(PROMPT):
The answer must consist of every line from the entries that holds the word "sgesvd".

EXCERPTED DATA Block Start

(** ** The diagonal of [D] *)

(** C9: when [cgeev] returns [info <= 0], [D] is a buffer of [dim*dim]
    elements and [qsort] only rearranges its array, [utility_ceig] stores in
    [D] the real parts of the backend eigenvalues and nothing of their
    imaginary parts: [D[j][j]] is [crealf(w[sort_idx[j]]) + 0i] for the
    [sort_idx] that [sortf] returns, a permutation of [0..dim-1]; every
    other element is [+0 + 0i]; so every imaginary part of [D] is [+0].
    When [qsort] meets its contract and no real part is NaN, the diagonal
    is in ascending order for [sortDecFLAG = 0] and in descending order
    otherwise. *)
Theorem utility_ceig_real_diagonal (cgeev : geev_t)
    (qsort : (sort_float -> sort_float -> Z) -> list sort_float -> list sort_float)
    (A : list float_complex) (dim : nat) (sortDecFLAG : Z)
    (VL VR : ptr float_complex) (d : list float_complex) :
  (forall cmp l, qsort cmp l ≡ₚ l) ->
  length d = dim * dim ->
  let r := ceig_solve cgeev A dim in
  (geev_info r <= 0)%Z ->
  let sort_idx := (ceig_sort qsort (geev_w r) dim sortDecFLAG).2 in
  exists (VL' VR' : ptr float_complex) (d' : list float_complex),
    utility_ceig cgeev qsort A dim sortDecFLAG VL VR (Some d) = Some (VL', VR', Some d') /\
    length d' = dim * dim /\
    take dim sort_idx ≡ₚ seq 0 dim /\
    (forall j, j < dim ->
       sort_idx !!! j < dim /\
       d' !!! (j * dim + j) = cmplxf (crealf (geev_w r !!! (sort_idx !!! j))) fzero) /\
    (forall i j, i < dim -> j < dim -> i <> j ->
       d' !!! (i * dim + j) = cmplxf fzero fzero) /\
    (forall i j, i < dim -> j < dim -> cimagf (d' !!! (i * dim + j)) = fzero) /\
    (qsort_contract qsort ->
     (forall i, i < dim -> is_nan (crealf (geev_w r !!! i)) = false) ->
     (sortDecFLAG = 0%Z ->
        forall i j, i <= j -> j < dim ->
          fle (crealf (d' !!! (i * dim + i))) (crealf (d' !!! (j * dim + j))) = true) /\
     (sortDecFLAG <> 0%Z ->
        forall i j, i <= j -> j < dim ->
          fle (crealf (d' !!! (j * dim + j))) (crealf (d' !!! (i * dim + i))) = true)).
Proof.
  intros Hperm Hd r Hinfo sort_idx. unfold sort_idx.
  rewrite utility_ceig_run. fold r.
  destruct (Z.ltb_spec 0 (geev_info r)) as [Hlt|_]; [lia|].
  rewrite ceig_sort_unfold. cbv zeta. simpl.
  set (re := (fun i => crealf (geev_w r !!! i)) <$> seq 0 dim).
  set (data := sortf_sorted qsort re dim sortDecFLAG).
  assert (Hre : length re = dim) by (unfold re; rewrite length_fmap; apply length_seq).
  assert (Hre' : dim <= length re) by lia.
  assert (Hrei : forall i, i < dim -> re !!! i = crealf (geev_w r !!! i)).
  { intros i Hi. unfold re.
    rewrite (list_lookup_total_alt _ i), list_lookup_fmap, lookup_seq_lt by exact Hi.
    reflexivity. }
  assert (Hbuf : dim <= length (malloc_buf dim : list nat))
    by (unfold malloc_buf; rewrite length_replicate; lia).
  destruct (for_fill_front dim (fun i => val (data !!! i)) re Hre') as (_ & Hv & _).
  destruct (for_fill_front dim (fun i => idx (data !!! i)) (malloc_buf dim) Hbuf)
    as (_ & Hi & _).
  set (wr := for_ dim (fun i (b : list float) => <[i := val (data !!! i)]> b) re) in *.
  set (si := for_ dim (fun i (b : list nat) => <[i := idx (data !!! i)]> b)
               (malloc_buf dim)) in *.
  destruct (ceig_values_spec dim wr d Hd) as (Hl & Hdiag & Hoff).
  eexists _, _, _. split; [reflexivity|]. split; [exact Hl|]. split.
  { unfold si. rewrite for_fill_take by exact Hbuf.
    etransitivity; [|apply (sortf_pairing_idxs qsort Hperm re dim sortDecFLAG)].
    rewrite <- (sortf_pairing_length qsort Hperm re dim sortDecFLAG) at 1.
    fold data. rewrite (fmap_lookup_total_seq idx data). reflexivity. }
  split.
  { intros j Hj.
    destruct (sortf_pairing_elem qsort Hperm re dim sortDecFLAG Hre' j Hj) as [H1 H2].
    fold data in H1, H2. rewrite Hi by exact Hj. split; [exact H1|].
    rewrite Hdiag by exact Hj. f_equal.
    rewrite Hv by exact Hj. rewrite H2. apply Hrei. exact H1. }
  split; [exact Hoff|]. split.
  { intros i j Hi' Hj. destruct (decide (i = j)) as [<-|Hne].
    - rewrite Hdiag by exact Hi'. reflexivity.
    - rewrite Hoff by assumption. reflexivity. }
  intros Hq Hnan.
  assert (Hnan' : forall i, i < dim -> is_nan (re !!! i) = false).
  { intros i Hlt. rewrite Hrei by exact Hlt. apply Hnan. exact Hlt. }
  destruct (sortf_values qsort Hq re dim sortDecFLAG Hre' Hnan' re Hre')
    as (_ & _ & _ & Hasc & Hdesc).
  fold data in Hasc, Hdesc. fold wr in Hasc, Hdesc.
  split.
  - intros -> i j Hij Hj. rewrite !Hdiag by lia. simpl. apply Hasc; [reflexivity|lia..].
  - intros Hne i j Hij Hj. rewrite !Hdiag by lia. simpl.
    apply Hdesc; [apply Z.eqb_neq, Hne|lia..].
Qed.

Lemma utility_ceig_real_diagonal_witness :
  let d := replicate 4 (cmplxf (fZ 9) (fZ 9)) in
  let r := ceig_solve (cgeev_diag 0) [] 2 in
  let sort_idx := (ceig_sort isort (geev_w r) 2 1).2 in
  (forall cmp (l : list sort_float), isort cmp l ≡ₚ l) /\ length d = 2 * 2 /\
  (geev_info r <= 0)%Z /\
  exists (VL' VR' : ptr float_complex) (d' : list float_complex),
    utility_ceig (cgeev_diag 0) isort [] 2 1 NULL NULL (Some d) = Some (VL', VR', Some d') /\
    take 2 sort_idx ≡ₚ seq 0 2 /\
    (forall j, j < 2 ->
       sort_idx !!! j < 2 /\
       d' !!! (j * 2 + j) = cmplxf (crealf (geev_w r !!! (sort_idx !!! j))) fzero) /\
    (forall i j, i < 2 -> j < 2 -> cimagf (d' !!! (i * 2 + j)) = fzero).
Proof.
  intros d r sort_idx.
  assert (Hp : forall cmp (l : list sort_float), isort cmp l ≡ₚ l)
    by (intros cmp l; apply isort_perm).
  split; [exact Hp|]. split; [reflexivity|]. split; [vm_compute; discriminate|].
  destruct (utility_ceig_real_diagonal (cgeev_diag 0) isort [] 2 1 NULL NULL d Hp eq_refl
              ltac:(vm_compute; discriminate))
    as (VL' & VR' & d' & Hrun & _ & Hperm & Hdiag & _ & Him & _).
  exists VL', VR', d'. split; [exact Hrun|]. split; [exact Hperm|].
  split; [exact Hdiag|exact Him].
Defined.

(** With a NaN among the real parts the driver does not sort: for the
    eigenvalues [2], [NaN], [1] and ascending order asked for, with a [qsort]
    that meets its contract, the diagonal of [D] is [2], [NaN], [1]. *)
Lemma utility_ceig_nan_counterexample :
  let d := replicate 9 (cmplxf (fZ 9) (fZ 9)) in
  let r := ceig_solve cgeev_nan [] 3 in
  exists d' : list float_complex,
    qsort_contract isort /\
    (geev_info r <= 0)%Z /\
    crealf <$> geev_w r = [fZ 2; S754_nan; fZ 1] /\
    utility_ceig cgeev_nan isort [] 3 0 NULL NULL (Some d) = Some (NULL, NULL, Some d') /\
    [d' !!! 0; d' !!! 4; d' !!! 8]
    = [cmplxf (fZ 2) fzero; cmplxf S754_nan fzero; cmplxf (fZ 1) fzero] /\
    flt (crealf (d' !!! (2 * 3 + 2))) (crealf (d' !!! (0 * 3 + 0))) = true /\
    ~ (forall i j, i <= j -> j < 3 ->
         fle (crealf (d' !!! (i * 3 + i))) (crealf (d' !!! (j * 3 + j))) = true).
Proof.
  cbv zeta. eexists.
  split; [exact isort_contract|]. split; [vm_compute; discriminate|].
  split; [reflexivity|]. split; [reflexivity|]. split; [reflexivity|].
  split; [reflexivity|].
  intros H. specialize (H 0 2 ltac:(lia) ltac:(lia)). vm_compute in H. discriminate.
Qed.

(** ** [utility_ssvd] and its three pointers *)

(** X22: [utility_ssvd] frees [*U], [*S] and [*V] before it looks at
    [info]: a pointer that is not null and not a live block, or one block
    named by both [*U] and [*S], makes the call free an invalid pointer,
    whatever the backend returns. *)
Theorem utility_ssvd_invalid_free (sgesvd : gesvd_t) (A : list float) (dim1 dim2 : nat)
    (h : heap) (l : nat) (S V : option nat) :
  (h !! l = None -> utility_ssvd sgesvd A dim1 dim2 h (Some l) S V = None) /\
  utility_ssvd sgesvd A dim1 dim2 h (Some l) (Some l) V = None.
Proof.
  unfold utility_ssvd. split.
  - intros Hl. simpl. rewrite Hl. reflexivity.
  - simpl. destruct (h !! l) as [b|]; [|reflexivity].
    simpl. rewrite lookup_delete_eq. reflexivity.
Qed.

Lemma utility_ssvd_invalid_free_witness :
  let h : heap := <[5 := [fZ 1]]> ∅ in
  h !! 6 = None /\
  utility_ssvd (gesvd_diag42 binary32) [fZ 4; fZ 0; fZ 0; fZ 2] 2 2 h (Some 6) NULL NULL
    = None /\
  utility_ssvd (gesvd_diag42 binary32) [fZ 4; fZ 0; fZ 0; fZ 2] 2 2 h (Some 5) (Some 5) NULL
    = None.
Proof.
  intros h. split; [reflexivity|].
  split.
  - destruct (utility_ssvd_invalid_free (gesvd_diag42 binary32)
                [fZ 4; fZ 0; fZ 0; fZ 2] 2 2 h 6 NULL NULL) as [H1 _].
    exact (H1 eq_refl).
  - destruct (utility_ssvd_invalid_free (gesvd_diag42 binary32)
                [fZ 4; fZ 0; fZ 0; fZ 2] 2 2 h 5 NULL NULL) as [_ H2].
    exact H2.
Defined.

(** ** A divisor that is not a number *)

Lemma fdiv_nan (fm : format) (x : float) : fdiv fm x S754_nan = S754_nan.
Proof. destruct x; reflexivity. Qed.

(** X23: the zero test of [utility_svsdiv] does not catch a NaN divisor:
    with [s[0]] a NaN and an output buffer of at least [len] elements, every
    one of the first [len] outputs is a NaN, in every build. *)
Theorem utility_svsdiv_nan_divisor (bld : build) (a : list float) (s : float)
    (len : nat) (buf : list float) :
  is_nan s = true -> len <= length buf ->
  exists c' : list float,
    utility_svsdiv bld a s len (Some buf) = Some (a, Some c') /\
    forall i, i < len -> is_nan (c' !!! i) = true.
Proof.
  intros Hs Hlen. destruct s; try discriminate.
  destruct (for_fill_front len (fun i => fdiv binary32 (a !!! i) S754_nan) buf Hlen)
    as (_ & Hw & _).
  eexists. split.
  - unfold utility_svsdiv. change (feq S754_nan f0_0) with false. cbv iota.
    destruct bld; [reflexivity|..];
      apply (forM_store_buf a (fun a i => fdiv binary32 (a !!! i) S754_nan)).
  - intros i Hi. rewrite Hw by exact Hi. rewrite fdiv_nan. reflexivity.
Qed.

Lemma utility_svsdiv_nan_divisor_witness :
  is_nan S754_nan = true /\ 2 <= length [fZ 7; fZ 8] /\
  exists c' : list float,
    utility_svsdiv PLAIN [fZ 1; fZ 2] S754_nan 2 (Some [fZ 7; fZ 8])
      = Some ([fZ 1; fZ 2], Some c') /\
    forall i, i < 2 -> is_nan (c' !!! i) = true.
Proof.
  split; [reflexivity|]. split; [simpl; lia|].
  apply (utility_svsdiv_nan_divisor PLAIN [fZ 1; fZ 2] S754_nan 2 [fZ 7; fZ 8]);
    [reflexivity|simpl; lia].
Defined.

(** ** What the drivers hand to their kernels *)

(** X24: each factorisation driver hands its kernel the column-major
    transpose of its row-major input, first with [lwork = -1], then again
    with the [a] the query left and [lwork = (int)work[0]]. *)
Theorem drivers_kernel_input (sgesvd gesvd : gesvd_t) (ssyev : syev_t) (cgeev : geev_t)
    (A : list float) (Ac : list float_complex) (dim1 dim2 dim : nat) :
  (exists a : list float,
     length a = dim1 * dim2 /\
     (forall i j, i < dim1 -> j < dim2 -> a !!! (j * dim1 + i) = A !!! (i * dim2 + j)) /\
     (let q := sgesvd JobA JobA dim1 dim2 a dim1 dim1 dim2 (-1)%Z in
      ssvd_factor sgesvd A dim1 dim2
      = sgesvd JobA JobA dim1 dim2 (gesvd_a q) dim1 dim1 dim2
          (int_of_float (gesvd_work0 q))) /\
     (let k := dim1 `min` dim2 in
      let q := gesvd JobS JobS dim1 dim2 a dim1 dim1 k (-1)%Z in
      pinv_factor gesvd A dim1 dim2
      = gesvd JobS JobS dim1 dim2 (gesvd_a q) dim1 dim1 k
          (int_of_float (gesvd_work0 q)))) /\
  (exists a : list float,
     length a = dim * dim /\
     (forall i j, i < dim -> j < dim -> a !!! (i * dim + j) = A !!! (j * dim + i)) /\
     (let q := ssyev dim a dim (-1)%Z in
      sseig_solve ssyev A dim
      = ssyev dim (syev_a q) dim (int_of_float (syev_work0 q)))) /\
  (exists a : list float_complex,
     length a = dim * dim /\
     (forall i j, i < dim -> j < dim -> a !!! (i * dim + j) = Ac !!! (j * dim + i)) /\
     (let q := cgeev dim a dim dim dim (-1)%Z in
      ceig_solve cgeev Ac dim
      = cgeev dim (geev_a q) dim dim dim (int_of_float (crealf (geev_work0 q))))).
Proof.
  split; [|split].
  - destruct (for2_fill dim1 dim2 (fun i j => j * dim1 + i)
                (fun i j => A !!! (i * dim2 + j)) (malloc_buf (dim1 * dim2)))
      as (Hl & Hw & _).
    { intros i j i' j' Hi _ Hi' _ Heq.
      destruct (index_inj dim1 j i j' i' Hi Hi' Heq). auto. }
    { intros i j Hi Hj. unfold malloc_buf. rewrite length_replicate.
      rewrite (Nat.mul_comm dim1 dim2). apply index_lt; assumption. }
    eexists. split; [rewrite Hl; apply length_replicate|].
    split; [exact Hw|]. split; [reflexivity|].
    unfold pinv_factor. rewrite pinv_rank. reflexivity.
  - destruct (for2_fill dim dim (fun i j => i * dim + j)
                (fun i j => A !!! (j * dim + i)) (malloc_buf (dim * dim)))
      as (Hl & Hw & _).
    { intros i j i' j' _ Hj _ Hj' Heq. exact (index_inj dim i j i' j' Hj Hj' Heq). }
    { intros i j Hi Hj. unfold malloc_buf. rewrite length_replicate.
      apply index_lt; assumption. }
    eexists. split; [rewrite Hl; apply length_replicate|].
    split; [exact Hw|reflexivity].
  - destruct (for2_fill dim dim (fun i j => i * dim + j)
                (fun i j => Ac !!! (j * dim + i)) (malloc_buf (dim * dim)))
      as (Hl & Hw & _).
    { intros i j i' j' _ Hj _ Hj' Heq. exact (index_inj dim i j i' j' Hj Hj' Heq). }
    { intros i j Hi Hj. unfold malloc_buf. rewrite length_replicate.
      apply index_lt; assumption. }
    eexists. split; [rewrite Hl; apply length_replicate|].
    split; [exact Hw|reflexivity].
Qed.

EXCERPTED DATA Block End

(EXERCISE OUTPUT):
Theorem utility_ssvd_invalid_free (sgesvd : gesvd_t) (A : list float) (dim1 dim2 : nat)
  (h !! l = None -> utility_ssvd sgesvd A dim1 dim2 h (Some l) S V = None) /\
  utility_ssvd sgesvd A dim1 dim2 h (Some l) (Some l) V = None.
Theorem drivers_kernel_input (sgesvd gesvd : gesvd_t) (ssyev : syev_t) (cgeev : geev_t)
     (let q := sgesvd JobA JobA dim1 dim2 a dim1 dim1 dim2 (-1)%Z in
      ssvd_factor sgesvd A dim1 dim2
      = sgesvd JobA JobA dim1 dim2 (gesvd_a q) dim1 dim1 dim2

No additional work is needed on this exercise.